::: Information provided

Lemma complete_idle id now_ns j s :
  good s -> costs s -> WorkloadScheduler.active s = [id] -> WorkloadScheduler.jobs s !! id = Some j ->
  JobRequest.status j = JobStatus.RUNNING ->
  exists s', WorkloadScheduler.complete id now_ns s = (Ok tt, s') /\ idle s' /\
    WorkloadScheduler.queue s' = WorkloadScheduler.queue s.
Proof.
  intros Hg Hc Ha Hj Hrun. destruct (SchedulerTheorems.complete_run uuid5 isoformat id now_ns j s (good_wf _ Hg) Hj Hrun)
    as (rec & _ & Hrun').
  exists (SchedulerTheorems.completed j id now_ns rec s). split; [done|]. split; [|done]. split.
  - by apply completed_good.
  - cbn. rewrite Ha. cbn. by rewrite bool_decide_eq_true_2.
  - apply (adds_costs None s); [|done|done]. by apply (complete_adds None id now_ns s _ _ Hrun').
Qed.

Lemma capability_stalls s :
  is_Some (runtime_capability s) ->
  exists s', capability "runtime" HealthState.DEGRADED ["admission_stalled"] s = (Ok tt, s') /\
    kept s s' /\ runtime s' = runtime s /\ stalled s'.
Proof.
  intros [c Hc]. unfold capability, IncidentAuthority.capability, zoom, CapabilityMatrix.set, bind, get, put.
  unfold runtime_capability in Hc. rewrite Hc. eexists. split; [reflexivity|]. split_and!; [done|done|].
  unfold stalled, runtime_capability. cbn -[insert lookup]. unfold CapabilityMatrix.t. rewrite lookup_insert_eq. by eexists.
Qed.

Definition advanced (ms : Z) (s : t) : t :=
  set_clock (WorkloadScheduler.mkClock (WorkloadScheduler.now_utc (clock s) + milliseconds ms)
               (WorkloadScheduler.monotonic_ns (clock s) + ms * 1000000)) s.
Lemma on_clock_ok ms s : 0 <= ms -> on_clock ms s = (Ok tt, advanced ms s).
Proof.
  intros H. unfold on_clock, bind, get, lift, VirtualClock.advance_ms, put.
  by replace (ms <? 0) with false by lia.
Qed.

Lemma drain_settles fuel r order s :
  idle (runtime s) -> is_Some (runtime_capability s) ->
  (length (WorkloadScheduler.queue (runtime s)) <= fuel)%nat ->
  exists order' s', drain fuel r order s = (Ok (Some (order ++ order')), s') /\
    idle (runtime s') /\ kept s s' /\ settled s' /\
    (length order' <= length (WorkloadScheduler.queue (runtime s)))%nat.
Proof.
  revert order s. induction fuel as [|fuel IH]; intros order s Hidle Hcap Hfuel; cbn [drain];
    unfold bind at 1, get; cbv beta iota; unfold WorkloadScheduler.queued;
    destruct (Z.of_nat _ =? 0) eqn:Hq.
  1,3: exists [], s; rewrite app_nil_r; split_and!; [done|done|done| |cbn; lia];
    left; apply nil_length_inv; lia.
  { lia. }
  destruct (dispatch_idle r (WorkloadScheduler.monotonic_ns (clock s)) (runtime s) Hidle)
    as (sel & rt & Hd & Hg & Hc & Hsel).
  unfold bind at 1, zoom at 1. rewrite Hd. destruct sel as [id|].
  - destruct Hsel as (Ha & Hlen & j & Hj & Hrun). unfold bind at 1. cbn [runtime set_runtime]. rewrite Hj.
    unfold bind at 1. rewrite on_clock_ok by exact (Hc _ _ Hj).
    set (s1 := advanced _ _). unfold bind at 1. unfold bind at 1, zoom at 1.
    destruct (complete_idle id (WorkloadScheduler.monotonic_ns (clock s1)) j rt Hg Hc Ha Hj Hrun)
      as (rt' & Hcomp & Hidle' & Hq').
    change (runtime s1) with rt. rewrite Hcomp.
    destruct (IH (order ++ [WorkloadSpec.workload_id (JobRequest.workload j)]) (set_runtime rt' s1))
      as (order' & s' & Hrest & Hi & Hk & Hset & Hl); [done|done|cbn; rewrite Hq'; lia|].
    exists (WorkloadSpec.workload_id (JobRequest.workload j) :: order'), s'.
    rewrite <- app_assoc in Hrest. split_and!; [done|done| |done|cbn in *; rewrite Hq' in Hl; lia].
    etrans; [|exact Hk]. by split_and!.
  - destruct (capability_stalls (set_runtime rt s)) as (s' & Hcs & Hk & Hrt & Hst); [done|].
    exists [], s'. rewrite app_nil_r. unfold bind. rewrite Hcs.
    split_and!; [done| | |by right|cbn; lia].
    + rewrite Hrt. by split.
    + etrans; [|exact Hk]. by split_and!.
Qed.
End Drain.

::::::

● Requirement
Above are the entries; copy out every line among them that contains the word "exact".

● Response
    unfold bind at 1. rewrite on_clock_ok by exact (Hc _ _ Hj).
    etrans; [|exact Hk]. by split_and!.
    + etrans; [|exact Hk]. by split_and!.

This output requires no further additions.